Like many other insurers, Elevance Health Inc. (NYSE: ELV) is beginning to capitalize on its health care service capabilities.
Starting this year, the company will separate its business reports for its provider services wing, Carelon, as a way to adapt to the company’s evolving infrastructure.
“Carelon offers a diverse suite of services across behavioral health, advanced analytics, complex care, pharmacy services and digital assets,” Elevance CFO John Gallina said during Wednesday’s quarterly earnings call. “We remain committed to expanding the scale and scope of services Carelon provides to our own and third-party health plans.”
Elevance has touted its own at-home care offerings in the past, too. Today, it is reaping some of the benefits that have come from its investments in home-based care and other health care services.
Carelon RX and Carelon health services grew revenue by 12% and 27% in 2022 compared to 2021, respectively.
Gallina said that separating its business divisions and keeping Carelon’s earnings and operations as its own entity is an indication of “how we will grow our enterprise for years to come.”
Elevenace also touted its recent purchase of Blue Cross and Blue Shield of Louisiana, which will expand its portfolio of Anthem brand health plans.
The deal will bring 1.9 million health plan customers to Elevance’s insurance plans and makes Louisiana the 15th state where the Anthem Blue Cross brand of health insurance will be sold once the deal is finalized.

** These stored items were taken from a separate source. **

Definition round_fn (s m : list Z) : list Z :=
  let s := g_function s 0 4 8 12 m.[0] m.[1] in
  let s := g_function s 1 5 9 13 m.[2] m.[3] in
  let s := g_function s 2 6 10 14 m.[4] m.[5] in
  let s := g_function s 3 7 11 15 m.[6] m.[7] in
  let s := g_function s 0 5 10 15 m.[8] m.[9] in
  let s := g_function s 1 6 11 12 m.[10] m.[11] in
  let s := g_function s 2 7 8 13 m.[12] m.[13] in
  g_function s 3 4 9 14 m.[14] m.[15].

Definition permute (m : list Z) : list Z :=
  let tmp := for_loop 16 0 (fun i tmp => tmp.[i <- m.[MSG_PERMUTATION.[i]]]) (replicate 16 0) in
  for_loop 16 0 (fun i m => m.[i <- tmp.[i]]) m.

(** The 16 output words. *)
Definition compress (chaining_value block_words : list Z) (counter block_len flags : Z) : list Z :=
  let state := replicate 16 0 in
  let state := for_loop 8 0 (fun i s => s.[i <- chaining_value.[i]]) state in
  let state := for_loop 4 0 (fun i s => s.[8 + i <- IV.[i]]) state in
  let state := state.[12 <- u32 counter] in
  let state := state.[13 <- u32 (Z.shiftr counter 32)] in
  let state := state.[14 <- block_len] in
  let state := state.[15 <- flags] in
  let block := for_loop 16 0 (fun i b => b.[i <- block_words.[i]]) (replicate 16 0) in
  let '(state, _) := for_loop 7 0 (fun _ '(s, b) => (round_fn s b, permute b)) (state, block) in
  for_loop 8 0 (fun i out =>
    let out := out.[i <- Z.lxor state.[i] state.[i + 8]] in
    out.[i + 8 <- Z.lxor state.[i + 8] chaining_value.[i]]) (replicate 16 0).

(** ** Incremental context *)

Record blake3_ctx := Blake3Ctx {
  chaining : list Z;      (* uint32_t chaining[8] *)
  pending : list Z;       (* uint8_t pending[64] *)
  pending_len : Z;
  started : bool
}.

(** [block_words] of the zero-padded first [n] bytes of [buf]. *)
Definition padded_words (buf : list Z) (n : Z) : list Z :=
  let padded_block := memcpy (replicate 64 0) 0 (take (Z.to_nat n) buf) in
  for_loop 16 0 (fun i w =>
    w.[i <- Z.lor (Z.lor (Z.lor padded_block.[i * 4 + 0] (Z.shiftl padded_block.[i * 4 + 1] 8))
                         (Z.shiftl padded_block.[i * 4 + 2] 16)) (Z.shiftl padded_block.[i * 4 + 3] 24)])
    (replicate 16 0).

Definition blake3_init (ctx : blake3_ctx) : blake3_ctx :=
  Blake3Ctx (for_loop 8 0 (fun i c => c.[i <- IV.[i]]) (chaining ctx)) (pending ctx) 0 false.

Definition blake3_compress_intermediate (ctx : blake3_ctx) : blake3_ctx :=
  let block_words := padded_words (pending ctx) (pending_len ctx) in
  let flags := if started ctx then 0 else CHUNK_START in
  let out16 := compress (chaining ctx) block_words 0 (pending_len ctx) flags in
  Blake3Ctx (for_loop 8 0 (fun i c => c.[i <- out16.[i]]) (chaining ctx)) (pending ctx) (pending_len ctx) true.

(** The [while (len > 0)] loop; [fuel] bounds its iterations. *)
Fixpoint update_loop (fuel : nat) (ctx : blake3_ctx) (data : list Z) (len : Z) : option blake3_ctx :=
  match fuel with
  | O => None
  | S fuel' =>
      if 0 <? len then
        let ctx :=
          if pending_len ctx =? BLOCK_LEN then
            let c := blake3_compress_intermediate ctx in
            Blake3Ctx (chaining c) (pending c) 0 (started c)
          else ctx in
        let space := BLOCK_LEN - pending_len ctx in
        let t := if len <? space then len else space in
        let ctx := Blake3Ctx (chaining ctx) (memcpy (pending ctx) (pending_len ctx) (take (Z.to_nat t) data))
                             (pending_len ctx + t) (started ctx) in
        update_loop fuel' ctx (drop (Z.to_nat t) data) (len - t)
      else Some ctx
  end.

Definition blake3_update (ctx : blake3_ctx) (data : list Z) : option blake3_ctx :=
  update_loop (S (length data)) ctx data (zlen data).

Definition blake3_final (ctx : blake3_ctx) : list Z :=
  let block_words := padded_words (pending ctx) (pending_len ctx) in
  let flags := Z.lor CHUNK_END ROOT in
  let flags := if negb (started ctx) then Z.lor flags CHUNK_START else flags in
  let out16 := compress (chaining ctx) block_words 0 (pending_len ctx) flags in
  for_loop 8 0 (fun i output =>
    let output := output.[i * 4 + 0 <- u8 out16.[i]] in
    let output := output.[i * 4 + 1 <- u8 (Z.shiftr out16.[i] 8)] in
    let output := output.[i * 4 + 2 <- u8 (Z.shiftr out16.[i] 16)] in
    output.[i * 4 + 3 <- u8 (Z.shiftr out16.[i] 24)]) (replicate 32 0).

(** [blake3_hash(input, len, output)]; [junk] is the uninitialised context. *)
Definition blake3_hash (junk : blake3_ctx) (input : list Z) : option (list Z) :=
  match blake3_update (blake3_init junk) input with
  | Some ctx => Some (blake3_final ctx)
  | None => None
  end.

(** ** Specification: the chunk function of the BLAKE3 paper, section 2.4 *)

(** A non-final block: 64 bytes, [CHUNK_START] on the first one. *)
Definition chain_step (s : list Z * bool) (block : list Z) : list Z * bool :=
  (take 8 (compress (fst s) (padded_words block 64) 0 64 (if snd s then 0 else CHUNK_START)), true).

Definition blake3_digest (m : list Z) : list Z :=
  let k := (Nat.pred (length m) / 64)%nat in
  let '(cv, st) := fold_blocks 64 chain_step k m (IV, false) in
  let last := drop (64 * k) m in
  let flags := Z.lor (Z.lor CHUNK_END ROOT) (if st then 0 else CHUNK_START) in
  concat (le_bytes 4 <$> take 8 (compress cv (padded_words last (zlen last)) 0 (zlen last) flags)).

Definition junk3 : blake3_ctx := Blake3Ctx (replicate 8 5) (replicate 64 6) 3 true.

(** The published digest of the empty input. *)
Example blake3_empty :
  blake3_hash junk3 [] = Some (be_bytes 32 0xaf1349b9f5f9a1a6a0404dea36dcc9499bcb25c9adc112b7cc9a93cae41f3262).
Proof. vm_compute. reflexivity. Qed.

(** ** Lemmas on the array loops *)

Lemma length_compress cv w c n f : length (compress cv w c n f) = 16%nat.
Proof.
  unfold compress. destruct (for_loop 7 _ _ _) as [s b].
  apply (for_loop_ind (fun _ out => length out = 16%nat) 8 0); [done|].
  intros j out _ Hl. unfold zset. by rewrite !length_insert.
Qed.

(** [for (i = 0; i < 8; i++) c[i] = out[i]]. *)
Lemma copy8 (c out : list Z) :
  zlen c = 8 -> 8 <= zlen out -> for_loop 8 0 (fun i c => c.[i <- out.[i]]) c = take 8 out.
Proof.
  intros Hc Ho. rewrite (fill_loop_from (fun i => out.[i])) by (change (Z.of_nat 8) with 8; lia).
  assert (L : zlen ((fun i => out.[i]) <$> seqZ 0 (Z.of_nat 8)) = 8) by (by rewrite zlen_fmap, zlen_seqZ).
  rewrite (memcpy_end c [] _ 0) by (done || lia). cbn [app].
  assert (Lt : zlen (take 8 out) = 8) by (unfold zlen in *; rewrite length_take; lia).
  apply list_eq_zget; [lia|]. rewrite L. intros i Hi. rewrite zget_fmap_seqZ by lia. unfold zget.
  rewrite lookup_total_take, decide_True by lia. done.
Qed.

Lemma padded_words_prefix buf q n :
  n = zlen q -> take (Z.to_nat n) buf = q -> padded_words buf n = padded_words q n.
Proof. intros -> Ht. unfold padded_words. rewrite Ht, take_ge; [done|unfold zlen; lia]. Qed.

(** The output loop stores the words in little-endian order. *)
Lemma store_words (out16 : list Z) :
  length out16 = 16%nat ->
  for_loop 8 0 (fun i output =>
    let output := output.[i * 4 + 0 <- u8 out16.[i]] in
    let output := output.[i * 4 + 1 <- u8 (Z.shiftr out16.[i] 8)] in
    let output := output.[i * 4 + 2 <- u8 (Z.shiftr out16.[i] 16)] in
    output.[i * 4 + 3 <- u8 (Z.shiftr out16.[i] 24)]) (replicate 32 0) =
  concat (le_bytes 4 <$> take 8 out16).
Proof.
  intros Hl. do 8 (destruct out16 as [|? out16]; [discriminate Hl|]). cbn [take].
  assert (E : forall x, le_bytes 4 x = [u8 x; u8 (Z.shiftr x 8); u8 (Z.shiftr x 16); u8 (Z.shiftr x 24)]).
  { intros x. rewrite le_bytes_shift. change (Z.of_nat 4) with 4. reflexivity. }
  cbn [fmap list_fmap concat]. rewrite !E. generalize u8. intros b8. reflexivity.
Qed.

(** ** Streaming invariant *)

(** [ctx] has absorbed [m]: [k] compressed blocks [p] and [q] pending, which is
    empty only before the first byte. *)
Definition absorbed3 (ctx : blake3_ctx) (m : list Z) : Prop :=
  exists k p q, m = p ++ q /\ length p = (64 * k)%nat /\ zlen q <= 64 /\ (k <> O -> 0 < zlen q) /\
    pending_len ctx = zlen q /\ zlen (pending ctx) = 64 /\ take (Z.to_nat (zlen q)) (pending ctx) = q /\
    zlen (chaining ctx) = 8 /\
    (chaining ctx, started ctx) = fold_blocks 64 chain_step k p (IV, false).

Lemma absorbed3_init junk :
  zlen (pending junk) = 64 -> zlen (chaining junk) = 8 -> absorbed3 (blake3_init junk) [].
Proof.
  intros Hp Hc. unfold blake3_init. rewrite copy8 by done.
  exists O, [], []. split_and!; done.
Qed.

(** Compressing a full pending block keeps the invariant, except that the
    pending block is then empty. *)
Lemma intermediate_step ctx k p q :
  length p = (64 * k)%nat -> zlen q = 64 -> pending_len ctx = 64 -> zlen (pending ctx) = 64 ->
  take (Z.to_nat (zlen q)) (pending ctx) = q -> zlen (chaining ctx) = 8 ->
  (chaining ctx, started ctx) = fold_blocks 64 chain_step k p (IV, false) ->
  let c := blake3_compress_intermediate ctx in
  zlen (chaining c) = 8 /\ pending c = pending ctx /\
  (chaining c, started c) = fold_blocks 64 chain_step (S k) (p ++ q) (IV, false).
Proof.
  intros Hp Hq Hn Hl Ht Hc Hf. unfold blake3_compress_intermediate. rewrite Hn. cbn [chaining pending started].
  set (out := compress _ _ _ _ _).
  assert (Lo : zlen out = 16) by (unfold zlen, out; rewrite length_compress; done).
  rewrite copy8 by lia. split; [unfold zlen in *; rewrite length_take; lia|]. split; [done|].
  rewrite fold_blocks_snoc by (unfold zlen in *; lia). rewrite <- Hf. unfold chain_step. cbn [fst snd].
  unfold out. rewrite (padded_words_prefix (pending ctx) q 64) by (rewrite <- ?Hq; done). done.
Qed.

(** One iteration of the loop absorbs [t] bytes. *)
Lemma update_iter (fuel : nat) ctx m data :
  absorbed3 ctx m -> data <> [] ->
  exists ctx' t, 0 < t <= zlen data /\ absorbed3 ctx' (m ++ take (Z.to_nat t) data) /\
    update_loop (S fuel) ctx data (zlen data) =
    update_loop fuel ctx' (drop (Z.to_nat t) data) (zlen (drop (Z.to_nat t) data)).
Proof.
  intros (k & p & q & -> & Hp & Hq & Hk & Hn & Hl & Ht & Hc & Hf) Hd.
  assert (Ld : 0 < zlen data) by (destruct data; [done|unfold zlen; simpl; lia]).
  pose proof (zlen_nonneg q). cbn [update_loop]. destruct (Z.ltb_spec 0 (zlen data)); [|lia]. rewrite Hn.
  assert (Lt : forall t, 0 <= t <= zlen data ->
    zlen (take (Z.to_nat t) data) = t /\ zlen (drop (Z.to_nat t) data) = zlen data - t).
  { intros t Htt. unfold zlen in *. rewrite length_take, length_drop. lia. }
  destruct (Z.eqb_spec (zlen q) BLOCK_LEN) as [E|E]; unfold BLOCK_LEN in *.
  - destruct (intermediate_step ctx k p q) as (C1 & C2 & C3); [done|done|congruence|done|done|done|done|].
    set (c := blake3_compress_intermediate ctx) in *. clearbody c.
    cbn [chaining pending pending_len started]. rewrite C2.
    set (t := if zlen data <? 64 - 0 then zlen data else 64 - 0).
    assert (Bt : 0 < t <= zlen data /\ t <= 64) by (unfold t; destruct (Z.ltb_spec (zlen data) (64 - 0)); lia).
    destruct (Lt t ltac:(lia)) as [L1 L2]. eexists _, t. split; [lia|]. split; [|by rewrite L2].
    exists (S k), (p ++ q), (take (Z.to_nat t) data). cbn [chaining pending pending_len started].
    destruct (push_buf (pending ctx) [] (take (Z.to_nat t) data) 0) as [T1 T2]; [done|lia|lia|].
    rewrite L1 in *. split; [by rewrite <- app_assoc|]. split; [rewrite length_app; unfold zlen in *; lia|].
    split_and!; try done; lia.
  - rewrite Hn. set (t := if zlen data <? 64 - zlen q then zlen data else 64 - zlen q).
    assert (Bt : 0 < t <= zlen data /\ zlen q + t <= 64) by (unfold t; destruct (Z.ltb_spec (zlen data) (64 - zlen q)); lia).
    destruct (Lt t ltac:(lia)) as [L1 L2]. eexists _, t. split; [lia|]. split; [|by rewrite L2].
    exists k, p, (q ++ take (Z.to_nat t) data). cbn [chaining pending pending_len started].
    destruct (push_buf (pending ctx) q (take (Z.to_nat t) data) (zlen q)) as [T1 T2]; [done|lia|lia|].
    rewrite zlen_app, L1 in *. split; [by rewrite <- app_assoc|]. split_and!; try done; lia.
Qed.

While Elevance is not ruling out more acquisitions in the near-term future, it is bullish on Carelon’s ability to continue to grow without inorganic growth.
“We expect Carelon services to grow revenue in the low double-digit range organically, excluding all pending or unannounced M&A,” Gallina said. “That growth will be driven by revenue per consumer served.”

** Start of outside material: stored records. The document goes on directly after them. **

(** Name the quotient and the remainder of [t] by [2^51] and keep only the
    division equation. *)
Ltac split51 t c r :=
  let D := fresh "D" in let B := fresh "B" in
  pose proof (Z.div_mod t (2 ^ 51) ltac:(lia)) as D;
  pose proof (Z.mod_pos_bound t (2 ^ 51) ltac:(lia)) as B;
  set (c := t / 2 ^ 51) in *; set (r := t mod 2 ^ 51) in *; clearbody c r.

(** The carry chain keeps the value modulo the prime and leaves tight limbs. *)
Lemma freduce_spec t0 t1 t2 t3 t4 :
  0 <= t0 <= 6237 * 2 ^ 102 -> 0 <= t1 <= 6237 * 2 ^ 102 -> 0 <= t2 <= 6237 * 2 ^ 102 ->
  0 <= t3 <= 6237 * 2 ^ 102 -> 0 <= t4 <= 405 * 2 ^ 102 ->
  tight (freduce t0 t1 t2 t3 t4) /\
  FV (freduce t0 t1 t2 t3 t4) ≡p t0 + 2 ^ 51 * t1 + 2 ^ 102 * t2 + 2 ^ 153 * t3 + 2 ^ 204 * t4.
Proof.
  intros H0 H1 H2 H3 H4. unfold freduce.
  rewrite (low51_of_u64 t0), (shiftr_div 51 t0), (u64_small (t0 / 2 ^ 51)) by (Z.div_mod_to_equations; lia).
  assert (C0 : 0 <= t0 / 2 ^ 51 < 2 ^ 64) by (Z.div_mod_to_equations; lia). split51 t0 c0 r0.
  destruct (carry51 t1 c0 _ C0 H1 ltac:(lia)) as (-> & -> & C1). split51 (t1 + c0) c1 r1.
  destruct (carry51 t2 c1 _ C1 H2 ltac:(lia)) as (-> & -> & C2). split51 (t2 + c1) c2 r2.
  destruct (carry51 t3 c2 _ C2 H3 ltac:(lia)) as (-> & -> & C3). split51 (t3 + c2) c3 r3.
  destruct (carry51 t4 c3 _ C3 H4 ltac:(lia)) as (-> & -> & C4). split51 (t4 + c3) c4 r4.
  rewrite (u64_small (c4 * 19)) by lia. rewrite !mask51, !shiftr_div by lia.
  rewrite (u64_small (r0 + c4 * 19)) by lia. split51 (r0 + c4 * 19) c5 r5.
  rewrite (u64_small (r1 + c5)) by lia. split51 (r1 + c5) c6 r6. rewrite u64_small by lia.
  split; [unfold tight, fbound; cbn [e0 e1 e2 e3 e4]; lia|].
  apply (feq_sub_mul _ _ c4). unfold FV, P25519. cbn [e0 e1 e2 e3 e4]. lia.
Qed.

Partnering with health plans has also proven to be financially beneficial.
Of Carelon’s nearly $41 billion of revenue in 2022, about 60% came from partnering with Elevance’s health plans.
Growing internally is something Elevance will continue to focus on in 2023 and beyond.
“A core part of our strategy is focused on internal growth and serving Elevance’s affiliated health plans,” Peter Haytaian, executive vice president of Elevance Health and president of Carelon, said. “We built infrastructure to engage to a much better degree with our associates and partners internally and we’re seeing really good progress there. We remain keenly focused on whole health and improving the patient experience.”
Elevance is also still exploring and refining its strategy when it comes to value-based care.
“We continue, quite frankly, to refine and improve our strategy,” Elevance CEO Gail Boudreaux said. “We feel like we’re making really good progress on it. What we’re seeing is a lot more interest in sharing up and downside risk. Historically, value-based care was more upside risk. I think one of the biggest differences is the sharing of data bilaterally and much more timely so that action can be taken in a much more integrated way.”
That could potentially open the door for more home-based care providers to partner with the company in the future. CareAdvantage Inc., for instance, works with the company on a risk-sharing model in Virginia.
Elevance Health’s profits dipped 16.5% to $949 million in the fourth quarter of 2022, compared to $1.1 billion last year during the same time period. Revenue jumped 9% to $39.9 billion compared to $36.6 billion a year ago.